Yıldızlar tipik olarak Morgan-Keenan veya MK sistemi olarak bilinen spektrumlarına göre sınıflandırılır. Her biri bir dizi yüzey sıcaklığına benzer sekiz spektral sınıf vardır- en sıcaktan en soğuğa, bunlar O, B, A, F, G, K, M ve L’dir. Her spektral sınıf ayrıca 10 spektral tipten oluşur, en sıcak için 0 rakamından en soğuk için 9 rakamına kadar değişir.

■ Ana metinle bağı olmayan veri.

Inductive kcall : Type -> Type :=
(** [select!] on shutdown and [recv]: [None] when shutdown wins. *)
| Recv : kcall (option (result KafkaMessage unit))
(** The application's handler. *)
| Handle (payload : E) (context : EventContext) : kcall (result unit unit)
(** [FutureProducer::send] until it is acknowledged, and a synchronous commit. *)
| Send (r : KafkaRecord) : kcall (result unit unit)
| CommitMessage (m : KafkaMessage) : kcall (result unit unit)
(** A statement of the database: its text and what it does. *)
| RetryStatement {A : Type} (text : str) (meaning : RetryTable -> result (A * RetryTable) SqlxError) :
    kcall (result A SqlxError)
| NewUuid : kcall Uuid
(** [select!] on shutdown and a ready future or a sleep: [true] when shutdown wins. *)
| ShutdownOr : kcall bool
| Observe (o : KafkaObservation) : kcall unit.

Notation kprog := (program kcall).

(** ** Consuming: [consumer.rs] *)

Context (from_slice_typed : bytes -> option (EventEnvelope E)).

Definition APACHE_KAFKA : str := ##"apache_kafka".

(** [EventDeliveryObservation] around the processing of one record: finished on success,
    dropped on an error. *)
Definition observed (body : kprog (result (option Z * EventDeliveryOutcome) KafkaError)) :
    kprog (result unit KafkaError) :=
  _ ← ask (Observe (DeliveryObservation (EventDeliveryStarted APACHE_KAFKA)));
  r ← body;
  match r : result (option Z * EventDeliveryOutcome) KafkaError with
  | Ok (attempt, outcome) =>
      _ ← ask (Observe (DeliveryObservation (EventDeliveryFinished APACHE_KAFKA attempt outcome)));
      Ret (Ok tt)
  | Err e =>
      _ ← ask (Observe (DeliveryObservation (EventDeliveryFinished APACHE_KAFKA None Unsettled)));
      Ret (Err e)
  end.

(** The loop over records; [None] when it is dropped after [n] of them. *)
Fixpoint receive_loop (process : KafkaMessage -> kprog (result (option Z * EventDeliveryOutcome) KafkaError))
    (n : nat) : kprog (option (result unit KafkaError)) :=
  match n with
  | O => Ret None
  | S n =>
      received ← ask Recv;
      match received : option (result KafkaMessage unit) with
      | None => Ret (Some (Ok tt))
      | Some (Err _) => Ret (Some (Err Receive))
      | Some (Ok m) =>
          r ← observed (process m);
          match r : result unit KafkaError with
          | Ok _ => receive_loop process n
          | Err e => Ret (Some (Err e))
          end
      end
  end.

(** The body of [run_until]. *)
Definition process_strict (m : KafkaMessage) : kprog (result (option Z * EventDeliveryOutcome) KafkaError) :=
  pure_try Datatypes.id (ok_or (km_payload m) MissingPayload) (fun payload =>
  pure_try (fun _ => Decode) (event_decode from_slice_typed payload) (fun envelope =>
  try_ (fun _ => HandlerError) (ask (Handle (ee_payload envelope) (context_from_envelope envelope))) (fun _ =>
  try_ (fun _ => CommitError) (ask (CommitMessage m)) (fun _ =>
  Ret (Ok (None, Acknowledged)))))).
Definition run_until (n : nat) : kprog (option (result unit KafkaError)) := receive_loop process_strict n.

(** [KafkaFailureRouter]; a [KafkaFailureRecord] is a message with its origin. *)
Class KafkaFailureRouter (R : Type) := {
  router_retry_topic : R -> str;
  router_dead_letter_topic : R -> str;
  route : R -> KafkaMessage * FailureOrigin -> KafkaFailureKind -> Z -> kprog (result KafkaRetryAction KafkaError)
}.

Definition action_outcome (a : KafkaRetryAction) : EventDeliveryOutcome :=
  match a with KafkaRetry _ => Retried | KafkaDeadLetter => DeadLettered end.

Section routed.
Context {R : Type} `{!KafkaFailureRouter R} (router : R).

Definition route_failure (m : KafkaMessage) (failure : KafkaFailureKind) (attempt : Z) :
    kprog (result EventDeliveryOutcome KafkaError) :=
  pure_try Datatypes.id (origin_from_message m) (fun origin =>
  try_ Datatypes.id (route router (m, origin) failure attempt) (fun action =>
  Ret (Ok (action_outcome action)))).

(** The body of [run_with_failure_routing]. *)
Definition process_routed (m : KafkaMessage) : kprog (result (option Z * EventDeliveryOutcome) KafkaError) :=
  pure_try Datatypes.id (retry_attempt m) (fun attempt =>
  pure_try Datatypes.id (ok_or (km_payload m) MissingPayload) (fun payload =>
  try_ Datatypes.id
    (match event_decode from_slice_typed payload with
     | Ok envelope =>
         r ← ask (Handle (ee_payload envelope) (context_from_envelope envelope));
         match r : result unit unit with
         | Ok _ => Ret (Ok Acknowledged)
         | Err _ => route_failure m HandlerFailure attempt
         end
     | Err _ => route_failure m DecodeFailure attempt
     end) (fun outcome =>
  try_ (fun _ => CommitError) (ask (CommitMessage m)) (fun _ =>
  Ret (Ok (Some attempt, outcome)))))).

Definition run_with_failure_routing (c : KafkaConsumerConfig) (n : nat) : kprog (option (result unit KafkaError)) :=
  match validate_failure_route_topics (cc_topic c) (subscription_topics c)
          (router_retry_topic router) (router_dead_letter_topic router) with
  | Err e => Ret (Some (Err e))
  | Ok _ => receive_loop process_routed n
  end.
End routed.
Definition source_has (w : World) (o : FailureOrigin) (key : option bytes) (p : bytes) : Prop :=
  fo_topic o = source /\ 0 <= fo_partition o <= i32_max /\ 0 <= fo_offset o <= i64_max /\
  exists r, log w (source, fo_partition o) !! Z.to_nat (fo_offset o) = Some r /\ rec_key r = key /\ rec_payload r = Some p.
Definition is_copy (o : FailureOrigin) (key : option bytes) (p : bytes) (a : Z) (r : KafkaRecord) : Prop :=
  rec_key r = key /\ rec_payload r = Some p /\ exists k, rec_headers r = failure_headers a k o.
Definition copied (w : World) (topic : str) (o : FailureOrigin) (key : option bytes) (p : bytes) (a : Z) : Prop :=
  exists partition offset r, log w (topic, partition) !! offset = Some r /\ is_copy o key p a r.
Definition is_staged (o : FailureOrigin) (key : option bytes) (p : bytes) (a : Z) (r : RetryRow) : Prop :=
  dr_origin r = o /\ dr_attempt r = a /\ dr_key r = key /\ dr_payload r = p /\ dr_retry_topic r = retry.
Definition staged (w : World) (o : FailureOrigin) (key : option bytes) (p : bytes) (a : Z) : Prop :=
  exists r, r ∈ rt_rows (table w) /\ is_staged o key p a r.

Definition was_handled (w : World) (m : KafkaMessage) : Prop :=
  exists p envelope, km_payload m = Some p /\ event_decode from_slice_typed p = Ok envelope /\
    {| hr_group := group; hr_message := m; hr_payload := ee_payload envelope;
       hr_context := context_from_envelope envelope |} ∈ handled w.
(** A failed delivery went to the dead-letter topic or on to the next attempt. *)
Definition moved_on (w : World) (o : FailureOrigin) (key : option bytes) (p : bytes) (a : Z) : Prop :=
  copied w dead o key p a \/
  a + 1 <= rt_max_deliveries c /\ (copied w retry o key p (a + 1) \/ staged w o key p (a + 1)).
Definition settled_message (w : World) (m : KafkaMessage) : Prop :=
  was_handled w m \/
  exists o a p, retry_attempt m = Ok a /\ origin_from_message m = Ok o /\ km_payload m = Some p /\
    moved_on w o (km_key m) p a.
Definition settled (w : World) (tp : TopicPartition) (offset : Z) : Prop :=
  exists r, log w tp !! Z.to_nat offset = Some r /\ settled_message w (message_at tp offset r).

Record grows (w w' : World) : Prop := {
  grow_logs : forall tp, log w tp `prefix_of` log w' tp;
  grow_handled : forall h, h ∈ handled w -> h ∈ handled w';
  grow_rows : forall r, r ∈ rt_rows (table w) -> exists r', r' ∈ rt_rows (table w') /\ row_core r' = row_core r
}.

#[export] Instance grows_preorder : PreOrder grows.
Proof.
  split.
  - intros w. split; [reflexivity | done | eauto].
  - intros w1 w2 w3 [L1 H1 R1] [L2 H2 R2]. split.
    + intros tp. etrans; [apply L1 | apply L2].
    + auto.
    + intros r (r' & Hr' & Hc)%R1. apply R2 in Hr' as (r'' & ? & ?). exists r''. split; [done | congruence].
Qed.

Lemma grow_lookup w w' tp n r : grows w w' -> log w tp !! n = Some r -> log w' tp !! n = Some r.
Proof. intros [HL _ _] Hn. by eapply prefix_lookup_Some. Qed.
Lemma source_has_mono w w' o key p : grows w w' -> source_has w o key p -> source_has w' o key p.
Proof. intros HG (? & ? & ? & r & Hr & ?). do 3 (split; [done|]). exists r. split; [by eapply grow_lookup | done]. Qed.
Lemma copied_mono w w' t o key p a : grows w w' -> copied w t o key p a -> copied w' t o key p a.
Proof. intros HG (part & n & r & Hr & ?). exists part, n, r. split; [by eapply grow_lookup | done]. Qed.
Lemma staged_core r r' o key p a : row_core r' = row_core r -> is_staged o key p a r -> is_staged o key p a r'.
Proof. unfold row_core, is_staged. intros HC (? & ? & ? & ? & ?). injection HC as ???????. split_and!; congruence. Qed.
Lemma staged_mono w w' o key p a : grows w w' -> staged w o key p a -> staged w' o key p a.
Proof.
  intros [_ _ HR] (r & Hr & HS). destruct (HR r Hr) as (r' & Hr' & Hc). exists r'. split; [done|].
  by eapply staged_core.
Qed.
Lemma moved_on_mono w w' o key p a : grows w w' -> moved_on w o key p a -> moved_on w' o key p a.
Proof. intros HG [?|[? [?|?]]]; [left|right; split; [done|left]|right; split; [done|right]];
  by (eapply copied_mono || eapply staged_mono). Qed.
Lemma settled_message_mono w w' m : grows w w' -> settled_message w m -> settled_message w' m.
Proof.
  intros HG [(p & e & ? & ? & ?)|(o & a & p & ? & ? & ? & ?)]; [left | right].
  - exists p, e. split_and!; [done | done | by apply HG].
  - exists o, a, p. split_and!; try done. by eapply moved_on_mono.
Qed.
Lemma settled_mono w w' tp n : grows w w' -> settled w tp n -> settled w' tp n.
Proof.
  intros HG (r & Hr & ?). exists r. split; [by eapply grow_lookup | by eapply settled_message_mono].
Qed.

Yıldızlar ayrıca Morgan-Keenan sistemi altında parlaklıklarına göre de sınıflandırılır. En büyük ve en parlak yıldız sınıfları, Romen rakamlarında verilen en düşük sayılara sahiptir. Bir süperdev olan Ib; II, parlak bir dev; Bir dev III; Bir alt madde olan IV; ve V, bir ana diz
Azgın Bebeğim Nine Mutfakta Sakso Çeker
Madison Scott Sarışın Attırma Büyük Bir Yük Olsun!